March 05, 2007

Our Word for the Day

leadership

1 : the office or position of a leader
2 : capacity to lead
3 : the act or an instance of leading -- Merriam-Webster's Online Dictionary
Not remotely leadership.

Remarkably bad, warmongering leadership.

Flabby, weak-kneed, close to non-existent leadership.

On a related note, allow me to point out an interesting aspect of today's WaPo story about the growing Walter Reed scandal that may go largely unnoticed. The first and major part of the article details what any honest, intelligent observer knew must be the case: that the criminally negligent treatment accorded to many veterans is very widespread, and hardly limited to only one medical facility. It's very difficult reading, and contains passages like this one:
Sandy Karen was horrified when her 21-year-old son was discharged from the Naval Medical Center in San Diego a few months ago and told to report to the outpatient barracks, only to find the room swarming with fruit flies, trash overflowing and a syringe on the table. "The staff sergeant says, 'Here are your linens' to my son, who can't even stand up," said Karen, of Brookeville, Md. "This kid has an open wound, and I'm going to put him in a room with fruit flies?" She took her son to a hotel instead.

"My concern is for the others, who don't have a parent or someone to fight for them," Karen said. "These are just kids. Who would have ever looked in on my son?"
But this is what I want to bring to your attention, which comes toward the end of the article:
For years, politicians have received letters from veterans complaining of bad care across the country.

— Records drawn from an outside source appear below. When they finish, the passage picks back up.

(** * Subtitle lookup engine of src/src/tool/const.ts and src/src/tool/read_srt.ts

    Shallow embedding of the caption indexer, the modification-time keyed
    cache and the timestamp / window lookups.

    - A JavaScript string is its sequence of UTF-16 code units ([jstr]).
    - A JavaScript number used as an index or a line number is a [Z].
    - The file system is a [gmap] from path to the file's stat data, the
      module-level [srtCache] is a [gmap] from path to the cached index.
    - A call that may throw runs in a small state-and-exception monad; the
      public operations catch every exception and turn it into a failure
      result, as their [try]/[catch] blocks do. *)

From Stdlib Require Import ZArith Lia Ascii String.
From stdpp Require Import base gmap strings list.

Open Scope Z_scope.

(* ------------------------------------------------------------------ *)
(** ** JavaScript strings *)

Module JsString.

(** A string as its UTF-16 code units. *)
Definition jstr := list N.

(** ASCII text as code units, for writing concrete inputs. *)
Fixpoint of_ascii (s : string) : jstr :=
  match s with
  | EmptyString => []
  | String c r => N_of_ascii c :: of_ascii r
  end.

(** The characters removed by [String.prototype.trim] and matched by [\s]:
    WhiteSpace and LineTerminator of ECMA-262. *)
Definition is_js_space (c : N) : bool :=
  (9 <=? c)%N && (c <=? 13)%N || (c =? 32)%N || (c =? 160)%N || (c =? 5760)%N
  || (8192 <=? c)%N && (c <=? 8202)%N || (c =? 8232)%N || (c =? 8233)%N
  || (c =? 8239)%N || (c =? 8287)%N || (c =? 12288)%N || (c =? 65279)%N.

(** [\d] of a regular expression without the [u] flag: ASCII 0-9. *)
Definition is_digit (c : N) : bool := (48 <=? c)%N && (c <=? 57)%N.

(** [line.trim().length > 0] *)
Definition trim_nonempty (l : jstr) : bool := negb (forallb is_js_space l).

(** [content.split(/\r?\n/)]: a separator is [\n], together with the
    [\r] right before it. *)
Fixpoint split_lines_acc (cur : jstr) (s : jstr) : list jstr :=
  match s with
  | [] => [rev cur]
  | 13%N :: 10%N :: r => rev cur :: split_lines_acc [] r
  | 10%N :: r => rev cur :: split_lines_acc [] r
  | c :: r => split_lines_acc (c :: cur) r
  end.

Definition split_lines (s : jstr) : list jstr := split_lines_acc [] s.

(** [arr.join('\n')] *)
Fixpoint join_nl (ls : list jstr) : jstr :=
  match ls with
  | [] => []
  | [l] => l
  | l :: r => l ++ 10%N :: join_nl r
  end.

(** Relative index of [Array.prototype.slice]. *)
Definition rel_index (len k : Z) : Z :=
  if k <? 0 then Z.max (len + k) 0 else Z.min k len.

(** [arr.slice(start, end)] *)
Definition js_slice {A} (l : list A) (start end_ : Z) : list A :=
  let len := Z.of_nat (length l) in
  let s := rel_index len start in
  let e := rel_index len end_ in
  firstn (Z.to_nat (e - s)) (skipn (Z.to_nat s) l).

(** Lexicographic order of the relational operators on strings: code unit
    by code unit, a proper prefix being smaller. *)
Fixpoint js_compare (a b : jstr) : comparison :=
  match a, b with
  | [], [] => Eq
  | [], _ :: _ => Lt
  | _ :: _, [] => Gt
  | x :: a', y :: b' =>
      match N.compare x y with
      | Eq => js_compare a' b'
      | c => c
      end
  end.

End JsString.

Import JsString.

(* ------------------------------------------------------------------ *)
(** ** Timestamp codec: [parseTimestamp] *)

Module Timestamp.

Record ts_groups := { hh : jstr; mm : jstr; ss : jstr; ms : jstr }.

(** The text matched by [\d{2}:\d{2}:\d{2},\d{3}]. *)
Definition ts_text (g : ts_groups) : jstr :=
  hh g ++ 58%N :: mm g ++ 58%N :: ss g ++ 44%N :: ms g.

(** [(?<hh>\d{2}):(?<mm>\d{2}):(?<ss>\d{2}),(?<ms>\d{3})] at the start of
    a string: the groups and the unmatched rest. *)
Definition match_ts (s : jstr) : option (ts_groups * jstr) :=
  match s with
  | h1 :: h2 :: c1 :: m1 :: m2 :: c2 :: s1 :: s2 :: c3 :: x1 :: x2 :: x3 :: rest =>
      if forallb is_digit [h1; h2; m1; m2; s1; s2; x1; x2; x3]
         && (c1 =? 58)%N && (c2 =? 58)%N && (c3 =? 44)%N
      then Some ({| hh := [h1; h2]; mm := [m1; m2]; ss := [s1; s2];
                    ms := [x1; x2; x3] |}, rest)
      else None
  | _ => None
  end.

(** [Number(text)] on a string of decimal digits. *)
Definition js_Number (ds : jstr) : Z :=
  fold_left (fun acc c => acc * 10 + (Z.of_N c - 48)) ds 0.

(** [parseTimestamp]: the pattern is anchored by [^] and [$]; [null] is
    [None]. *)
Definition parseTimestamp (value : jstr) : option Z :=
  match match_ts value with
  | Some (g, []) =>
      let hours := js_Number (hh g) in
      let minutes := js_Number (mm g) in
      let seconds := js_Number (ss g) in
      let milliseconds := js_Number (ms g) in
      Some (hours * 60 * 60 * 1000 + minutes * 60 * 1000 + seconds * 1000
            + milliseconds)
  | _ => None
  end.

End Timestamp.

Import Timestamp.

(* ------------------------------------------------------------------ *)
(** ** Caption indexer: [extractEntries] *)

Module Indexer.

(** [{ lineNumber: number; content: string }] *)
Record RawLine := { lineNumber : Z; content : jstr }.

(** [SrtEntry]; [timestampLine] is the 0-based index of the timing line. *)
Record SrtEntry := {
  start : Z;
  end_ : Z;
  timestampLine : Z;
  entryLines : list RawLine
}.

Fixpoint skip_spaces (s : jstr) : jstr :=
  match s with
  | c :: r => if is_js_space c then skip_spaces r else s
  | [] => []
  end.

(** [\s+]. It is always followed by a non-space ([-] or a digit), so the
    greedy match is the only one and no backtracking is needed. *)
Definition spaces1 (s : jstr) : option jstr :=
  match s with
  | c :: r => if is_js_space c then Some (skip_spaces r) else None
  | [] => None
  end.

(** The literal [-->]. *)
Definition match_arrow (s : jstr) : option jstr :=
  match s with
  | 45%N :: 45%N :: 62%N :: r => Some r
  | _ => None
  end.

(** [lines[i].match(TIMESTAMP_REGEX)] with
    [TIMESTAMP_REGEX = /^(\d{2}:\d{2}:\d{2},\d{3})\s+-->\s+(\d{2}:\d{2}:\d{2},\d{3})/]
    (no end anchor): the two captured groups. *)
Definition match_timing_line (line : jstr) : option (jstr * jstr) :=
  match match_ts line with
  | None => None
  | Some (g1, r1) =>
      match spaces1 r1 with
      | None => None
      | Some r2 =>
          match match_arrow r2 with
          | None => None
          | Some r3 =>
              match spaces1 r3 with
              | None => None
              | Some r4 =>
                  match match_ts r4 with
                  | None => None
                  | Some (g2, _) => Some (ts_text g1, ts_text g2)
                  end
              end
          end
      end
  end.

(** [let entryStart = i;
     while (entryStart > 0 && lines[entryStart - 1].trim().length > 0)
       entryStart -= 1;]
    ([entryStart - 1 < lines.length] always holds in the loop.) *)
Fixpoint entry_start (lines : list jstr) (entryStart : nat) : nat :=
  match entryStart with
  | O => O
  | S k =>
      match lines !! k with
      | Some l => if trim_nonempty l then entry_start lines k else entryStart
      | None => entryStart
      end
  end.

(** [while (cursor < lines.length && lines[cursor].trim().length > 0) {
       entryLines.push({ lineNumber: cursor + 1, content: lines[cursor] });
       cursor += 1; }]
    run on [rest = lines.slice(cursor)]. *)
Fixpoint collect_entry (rest : list jstr) (cursor : nat) : list RawLine :=
  match rest with
  | [] => []
  | l :: r =>
      if trim_nonempty l
      then {| lineNumber := Z.of_nat cursor + 1; content := l |}
             :: collect_entry r (S cursor)
      else []
  end.

(** The [for (let i = 0; i < lines.length; i += 1)] loop of
    [extractEntries]; [rest] is [lines.slice(i)]. *)
Fixpoint extract_loop (lines : list jstr) (i : nat) (rest : list jstr)
    : list SrtEntry :=
  match rest with
  | [] => []
  | l :: r =>
      match match_timing_line l with
      | None => extract_loop lines (S i) r
      | Some (g1, g2) =>
          match parseTimestamp g1, parseTimestamp g2 with
          | Some s, Some e =>
              let es := entry_start lines i in
              {| start := s; end_ := e; timestampLine := Z.of_nat i;
                 entryLines := collect_entry (drop es lines) es |}
                :: extract_loop lines (S i) r
          | _, _ => extract_loop lines (S i) r
          end
      end
  end.

Definition extractEntries (lines : list jstr) : list SrtEntry :=
  extract_loop lines 0 lines.

End Indexer.

Import Indexer.

(* ------------------------------------------------------------------ *)
(** ** File system, cache and the effect monad *)

Module Store.

(** What [statSync] and [readFileSync] see of a file. [readable = false]
    stands for a file that exists but cannot be opened for reading. *)
Record FileStat := { mtimeMs : Z; readable : bool; data : jstr }.

(** [SrtCacheValue] *)
Record SrtCacheValue := {
  version : Z;
  lines : list jstr;
  entries : list SrtEntry
}.

(** The process state: the files, the module-level [srtCache] map and the
    two tunables [SRT_CONTEXT_WINDOW] and [SRT_INIT_WINDOW]. *)
Record State := {
  files : gmap string FileStat;
  srtCache : gmap string SrtCacheValue;
  SRT_CONTEXT_WINDOW : Z;
  SRT_INIT_WINDOW : Z
}.

(** Outcome of a computation that may throw: an [Error] carries its
    [message]. *)
Inductive outcome (A : Type) := Ret (a : A) | Throw (message : string).
Arguments Ret {A} a.
Arguments Throw {A} message.

Definition M (A : Type) : Type := State -> outcome A * State.

#[global] Instance M_ret : MRet M := fun A a st => (Ret a, st).
#[global] Instance M_bind : MBind M := fun A B f m st =>
  match m st with
  | (Ret a, st') => f a st'
  | (Throw e, st') => (Throw e, st')
  end.

Definition throw {A} (message : string) : M A := fun st => (Throw message, st).
Definition gets {A} (f : State -> A) : M A := fun st => (Ret (f st), st).

(** [try { body } catch (error) { return handler(error.message) }]: the
    state changes made before the throw persist. *)
Definition try_catch {A} (body : M A) (handler : string -> A) (st : State)
    : A * State :=
  match body st with
  | (Ret a, st') => (a, st')
  | (Throw e, st') => (handler e, st')
  end.

Definition enoent_message (syscall path : string) : string :=
  String.append "ENOENT: no such file or directory, "
    (String.append syscall (String.append " '" (String.append path "'"))).

Definition eacces_message (path : string) : string :=
  String.append "EACCES: permission denied, open '" (String.append path "'").

(** [statSync(filePath)] *)
Definition statSync (filePath : string) : M FileStat := fun st =>
  match files st !! filePath with
  | Some f => (Ret f, st)
  | None => (Throw (enoent_message "stat" filePath), st)
  end.

(** [readFileSync(filePath, "utf-8")] *)
Definition readFileSync (filePath : string) : M jstr := fun st =>
  match files st !! filePath with
  | Some f =>
      if readable f then (Ret (data f), st)
      else (Throw (eacces_message filePath), st)
  | None => (Throw (enoent_message "open" filePath), st)
  end.

(** [srtCache.get(filePath)] and [srtCache.set(filePath, value)] *)
Definition cache_get (filePath : string) : M (option SrtCacheValue) :=
  gets (fun st => srtCache st !! filePath).

Definition with_cache (st : State) (c : gmap string SrtCacheValue) : State :=
  {| files := files st; srtCache := c;
     SRT_CONTEXT_WINDOW := SRT_CONTEXT_WINDOW st;
     SRT_INIT_WINDOW := SRT_INIT_WINDOW st |}.

Definition cache_set (filePath : string) (value : SrtCacheValue) : M unit :=
  fun st => (Ret tt, with_cache st (<[filePath := value]> (srtCache st))).

End Store.

Import Store.

(* ------------------------------------------------------------------ *)
(** ** Lookup cache and public operations of const.ts *)

Module SrtTools.

(** [getSrtData]: a fresh [statSync] every call; the cached value is
    returned when its [version] is the file's current [mtimeMs], the file
    is otherwise read, split, indexed and stored. *)
Definition getSrtData (filePath : string) : M SrtCacheValue :=
  stats ← statSync filePath;
  let version_ := mtimeMs stats in
  cached ← cache_get filePath;
  match cached with
  | Some c => if version c =? version_ then mret c else
      content ← readFileSync filePath;
      let lines_ := split_lines content in
      let entries_ := extractEntries lines_ in
      let value := {| version := version_; lines := lines_; entries := entries_ |} in
      cache_set filePath value;;
      mret value
  | None =>
      content ← readFileSync filePath;
      let lines_ := split_lines content in
      let entries_ := extractEntries lines_ in
      let value := {| version := version_; lines := lines_; entries := entries_ |} in
      cache_set filePath value;;
      mret value
  end.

Last week, Walter Reed was besieged by members of Congress who toured the hospital and Building 18 to gain first-hand knowledge of the conditions. Many of them have been visiting patients in the hospital for years, but now they are issuing news releases decrying the mistreatment of the wounded.

Sgt. William A. Jones had recently written to his Arizona senators complaining about abuse at the VA hospital in Phoenix. He had written to the president before that. "Not one person has taken the time to respond in any manner," Jones said in an e-mail.

From Ray Oliva, the distraught 70-year-old vet from Kelseyville, Calif., came this: "I wrote a letter to Senators Feinstein and Boxer a few years ago asking why I had to wear Hospital gowns that had holes in them and torn and why some of the Vets had to ask for beds that had good mattress instead of broken and old. Wheel chairs old and tired and the list goes on and on. I never did get a response."
It should be underscored at least several times for emphasis that more than a few members of Congress had been notified and had known of instances of sickening neglect and mistreatment for years now -- and they did precisely nothing. It was only when public outrage finally became uncontainable -- when, as noted earlier in the article, "It all adds up and reaches a kind of tipping point" -- that the government finally took action. Most elected members of our government are cowards by nature: protecting what they take to be their right to an eternal sinecure is their major and often sole concern -- and they believe they protect it most effectively by safely following along after public opinion has made its will known, and never ever getting out in front of it.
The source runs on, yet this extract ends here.